--> Did Compaction Fluids Influence Paleozoic Reef Development in the Illinois Basin

Datapages, Inc.Print this page

Did Compaction Fluids Influence Paleozoic Reef Development in the Illinois Basin?



Consulting Geologist, Denver, CO,


Thomasson Partner Associates, Denver, CO


     The importance of expelled fluids on the development of “vent” communities in modern oceans is now widely recognized. Many examples of Mesozoic “vent” communities have also been documented. Development of Paleozoic reefs, however, is typically attributed to growth along shelf margins or on subtle paleohighs, despite the fact that many of these Paleozoic reefs developed over thick shale sequences.

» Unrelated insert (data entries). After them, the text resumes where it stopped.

Lemma alloc_pdn_accepted s :
  IPA_HW_v4_0 <= ipa_hw_type -> (size (k_dma (world s)) < 1000)%nat ->
  exists s', alloc_pdn_mem s = Some (0, s') /\ mb_base (nm_pdn_mem (nm s')) <> NULL
    /\ forall n, fresh_ddr s n -> fresh_ddr s' n.
Proof.
  intros H4 Hroom. unfold alloc_pdn_mem.
  rewrite (proj1 (entry_size_v4 _ cfg_supported H4)), (max_pdn_spec H4). cbn [mbind option_bind].
  set (n := 16 * (pdn_config_size / 16)). pose proof cfg_pdn. pose proof fits_pdn.
  assert (Hn : 0 < n <= pdn_config_size).
  { pose proof (Z.div_mod pdn_config_size 16 ltac:(lia)).
    pose proof (Z.mod_pos_bound pdn_config_size 16 ltac:(lia)). unfold n. lia. }
  rewrite (proj2 (Z.ltb_ge _ _)) by lia.
  set (s1 := with_nm s _). change (world s1) with (world s).
  destruct (coop_dma n (world s)) as (v & h & k & Ha & _); [lia|done|]. rewrite Ha.
  destruct (dma_alloc_fresh _ _ _ _ _ Ha) as (Hv & _).
  eexists. split; [done|]. by split.
Qed.

(** The request would be served from DDR. *)
Definition wants_ddr s (n : Z) : Prop :=
  0 < n <= MAX_ALLOC_NAT_SIZE 32 /\ (sram_compatible (ctx s) = false \/ nat_tbl_size < n).

Lemma allocate_mem_ddr s n : driver_ok s -> wants_ddr s n ->
  ipa3_nat_ipv6ct_allocate_mem s DEV_NAT n IPAHAL_NAT_IPV4 = alloc_nat_in_ddr s n.
Proof.
  intros [Hf _] [Hn Hsram]. unfold ipa3_nat_ipv6ct_allocate_mem. cbn [device].
  unfold MAX_ALLOC_NAT_SIZE in *.
  destruct (fl_nat _ Hf) as (-> & -> & -> & _).
  rewrite (proj2 (Z.eqb_neq n 0)), bool_decide_eq_true_2 by first [lia|done]. cbn [negb andb orb].
  rewrite (proj1 (entry_size_v3 _ cfg_supported)). cbn [mbind option_bind].
  rewrite (proj2 (Z.ltb_ge _ n)) by lia.
  replace (sram_compatible (ctx s) && (n <=? IPA_NAT_PHYS_MEM_SIZE)) with false; [done|].
  unfold IPA_NAT_PHYS_MEM_SIZE. destruct Hsram as [-> | H]; [done|].
  by rewrite (proj2 (Z.leb_gt _ _) H), andb_false_r.
Qed.

Lemma allocate_accepted s n :
  driver_ok s -> nm_ddr_in_use (nm s) = false -> wants_ddr s n ->
  (size (k_dma (world s)) < 999)%nat ->
  exists s', ipa3_allocate_nat_table s n = Some (0, s') /\ driver_ok s' /\ fresh_ddr s' n
    /\ (IPA_HW_v4_0 <= ipa_hw_type -> mb_base (nm_pdn_mem (nm s')) <> NULL).
Proof.
  intros Hok Hu Hn Hroom.
  destruct (allocate_nat_table_ok s n Hok) as (r & s' & Hr & Hok'). rewrite Hr. exists s'.
  assert (Hgoal : r = 0 /\ fresh_ddr s' n
    /\ (IPA_HW_v4_0 <= ipa_hw_type -> mb_base (nm_pdn_mem (nm s')) <> NULL));
    [|by destruct Hgoal as (-> & ? & ?)].
  revert Hr. unfold ipa3_allocate_nat_table. rewrite allocate_mem_ddr by done.
  destruct Hn as [Hn _]. unfold MAX_ALLOC_NAT_SIZE, IPA_TABLE_MAX_ENTRIES in Hn.
  destruct (alloc_ddr_accepted s n Hok Hu ltac:(lia) ltac:(lia)) as (s1 & -> & F1 & _ & B1 & h & D1).
  cbn [mbind option_bind negb Z.eqb].
  destruct (Z.leb_spec IPA_HW_v4_0 ipa_hw_type) as [H4|H4]; cbn [andb].
  - destruct (Z.eqb_spec (mb_base (nm_pdn_mem (nm s1))) NULL) as [Hb|Hb]; [|by intros [= <- <-]].
    destruct (alloc_pdn_accepted s1 H4) as (s2 & -> & B2 & F2).
    { rewrite D1, map_size_insert. destruct (k_dma (world s) !! h); cbn; lia. }
    cbn [mbind option_bind Z.eqb]. intros [= <- <-]. split; [done|]. by split; [apply F2|].
  - intros [= <- <-]. split; [done|]. split; [done|]. intros ?. lia.
Qed.

Lemma mmap_accepted s n vsize :
  driver_ok s -> fresh_ddr s n -> exists s', ipa3_nat_ipv6ct_mmap s DEV_NAT vsize = Some (0, s')
    /\ driver_ok s' /\ ml_is_mapped (ddr s') = true /\ ml_dma_handle (ddr s') = ml_dma_handle (ddr s)
    /\ ml_table_alloc_size (ddr s') = n
    /\ mb_base (nm_pdn_mem (nm s')) = mb_base (nm_pdn_mem (nm s)).
Proof.
  intros Hok (Hlast & Hva & Hm & Hn & _).
  destruct (mmap_ok s DEV_NAT vsize Hok) as (r & s' & Hr & Hok'). rewrite Hr. exists s'.
  revert Hr. unfold ipa3_nat_ipv6ct_mmap, mmap_nat. cbn [device].
  destruct (fl_nat _ (proj1 Hok)) as (-> & -> & _). rewrite Hlast.
  change (IPA_VALID_NAT_MEM_IN IPA_NAT_MEM_IN_DDR) with true. cbn [negb].
  pose proof (fl_locs _ (proj1 Hok)) as Hl.
  rewrite (loc_lookup s IPA_NAT_MEM_IN_DDR Hl) by by left. fold (ddr s).
  cbn [mbind option_bind]. rewrite (proj2 (Z.eqb_neq _ _) Hva), Hm.
  change (IPA_NAT_MEM_IN_DDR =? IPA_NAT_MEM_IN_SRAM) with false. cbn [andb Z.eqb IPA_NAT_MEM_IN_DDR].
  match goal with |- context [k_dma_mmap_coherent ?a ?b ?d ?e ?k] =>
    pose proof (coop_mmap a b d e k) as H; destruct (k_dma_mmap_coherent a b d e k) as [r1 k1] end.
  cbn [fst] in H. subst r1. cbn [negb Z.eqb]. intros [= <- <-].
  split; [done|]. split; [done|]. unfold ddr in *.
  rewrite (loc_with_loc (s <| world := k1 |>) IPA_NAT_MEM_IN_DDR) by first [done|by left].
  by rewrite decide_True.
Qed.
End Create.

Lemma ci_addr_read t : getf ci_table_addr (ct_init_payload t) = base_table_addr t mod 2 ^ 64.
Proof. by apply payload_read. Qed.

Lemma ci_size_read t : getf ci_size_base_table (ct_init_payload t) = size_base_table t mod 2 ^ 12.
Proof. by apply payload_read. Qed.

Section Errors.
Context {c : ipa3_config} {K : Type} {E : KernelEnv K} {G : KernelGhost K}.
Context {laws : KernelLaws K} {ok : ConfigOk} {coop : Cooperative K} {fits : ConfigFits}.
Implicit Types (s : kst K) (init : ipa_ioc_ipv6ct_init).

(** ** IPv6CT tables *)

Definition ct s : ipa3_nat_ipv6ct_common_mem := ipv6ct_mem (ctx s).

Lemma ct_init_surely cmd err : IPA_HW_v4_0 <= ipa_hw_type ->
  surely (IPA_IMM_CMD_IP_V6_CT_INIT, params_ct_init cmd, err).
Proof.
  intros H4. eapply surely_by; [by apply imm_cmd_objs_v4; [apply cfg_supported|]|]. intros k.
  apply alloc_pyld_surely.
Qed.

Lemma send_ct_init_surely s cmd : IPA_HW_v4_0 <= ipa_hw_type ->
  exists s', ipa3_ipv6ct_send_init_cmd s cmd = Some (0, s') /\ ctx s' = ctx s
    /\ k_dma (world s') = k_dma (world s) /\ k_ct_hw (world s') = Some (ct_init_payload cmd).
Proof.
  intros H4. destruct (send_ct_init_spec s cmd H4) as (r & s' & Hs & C & D & _ & N).
  exists s'. assert (Hr : r = 0); [|by subst r].
  revert Hs. unfold ipa3_ipv6ct_send_init_cmd.
  pose proof (prefix_short cfg_supported) as Hp.
  assert (Hp2 : (length (coal_close_cmd ++ [nop_cmd]) <= 2)%nat)
    by (destruct (wan_coal_ep =? -1); lia).
  destruct (build_cmds_surely IPA_IPV6CT_MAX_NUM_OF_INIT_CMD_DESC (coal_close_cmd ++ [nop_cmd]) [] s
    prefix_surely) as (l & s1 & -> & Hl).
  { unfold IPA_IPV6CT_MAX_NUM_OF_INIT_CMD_DESC. cbn [length]. lia. }
  cbn [length] in Hl. cbn [mbind option_bind negb Z.eqb].
  rewrite (proj2 (Nat.leb_gt _ _)) by (unfold IPA_IPV6CT_MAX_NUM_OF_INIT_CMD_DESC; lia).
  destruct (build_cmds_surely IPA_IPV6CT_MAX_NUM_OF_INIT_CMD_DESC
    [(IPA_IMM_CMD_IP_V6_CT_INIT, params_ct_init cmd, - EPERM)] l s1) as (l2 & s2 & -> & _).
  { constructor; [by apply ct_init_surely|constructor]. }
  { unfold IPA_IPV6CT_MAX_NUM_OF_INIT_CMD_DESC. cbn [length]. lia. }
  cbn [mbind option_bind negb Z.eqb]. destruct (send_surely l2 l2 s2) as (s3 & ->). congruence.
Qed.

(** The C types of a request, and that its tables lie in [n] bytes. *)
Definition wf_ct_init init : Prop :=
  0 <= v6_base_table_offset init < 2 ^ 32 /\ 0 <= v6_expn_table_offset init < 2 ^ 32
  /\ 0 < v6_table_entries init < U16_MAX /\ 0 <= v6_expn_table_entries init < 2 ^ 16.

Definition ct_init_fits init (n : Z) : Prop :=
  v6_base_table_offset init + 64 * (v6_table_entries init + 1) <= n
  /\ v6_expn_table_offset init + 64 * v6_expn_table_entries init <= n.

Lemma check_ct_accepts s nmi off n :
  cm_is_ipv6ct_mem (ct s) = true -> IPA_HW_v4_0 <= ipa_hw_type -> 0 <= off < 2 ^ 32 ->
  0 <= cm_dma_handle (ct s) -> cm_dma_handle (ct s) + cm_table_alloc_size (ct s) < 2 ^ 32 ->
  off + 64 * u16 n <= cm_table_alloc_size (ct s) ->
  ipa3_nat_ipv6ct_check_table_params s DEV_IPV6CT nmi off n IPAHAL_NAT_IPV6CT = Some 0.
Proof.
  intros Hd H4 Ho H0 Hlow Hfit. unfold ipa3_nat_ipv6ct_check_table_params. cbn [device].
  fold (ct s). rewrite Hd. cbn [mbind option_bind]. pose proof (u16_range n). unfold UINT_MAX.
  rewrite (u64_small (_ - cm_dma_handle (ct s))) by lia.
  rewrite (proj2 (Z.ltb_ge _ off)) by lia.
  rewrite (proj2 (entry_size_v4 _ cfg_supported H4)). cbn [mbind option_bind negb Z.eqb].
  rewrite !(u64_small (64 * u16 n)), (u64_small (off + 64 * u16 n)), u64_small by lia.
  rewrite !(proj2 (Z.ltb_ge _ _)) by lia. done.
Qed.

     In the Illinois Basin, two of the best known sets of hydrocarbon-bearing reefs occur in the Silurian, a hundred feet or so above the thick Upper Ordovician Maquoketa Shale, and in the Ullin Limestone, just above the thick New Albany Shale. It seems likely that compaction waters, perhaps combined with biogenic methane, from these shales, migrated out of the shales during burial and compaction. Thus, “vents” on the respective Silurian and Early Mississippian sea floors may have helped localize reef development. Such compaction fluids probably migrated preferentially along faults and fractures that provided permeable pathways for the compaction fluids.

     A similar scenario can be used to explain the development of the Lower Mississippian Waulsortian mounds in the Lodgepole Formation of Stark County, North Dakota (Williston Basin). There, surface lineaments intersect in a horseshoe-shaped pattern that apparently allowed vent communities dominated by crinoids, fenestrate bryozoans, and ostracods to form buildups more than 300 ft high. Abundant marine cements helped lithify these buildups, giving them reef walls that dip at up to about 60º.

     It remains to be proved if the development of Silurian and Lower Mississippian reefs in the Illinois basin can be related to migration pathways of compaction fluids generated in the underlying shales, but preliminary evidence suggests this idea. Silurian reefs in Washington County, Illinois, for example, formed where linear faults intersect a paleo-shelf margin.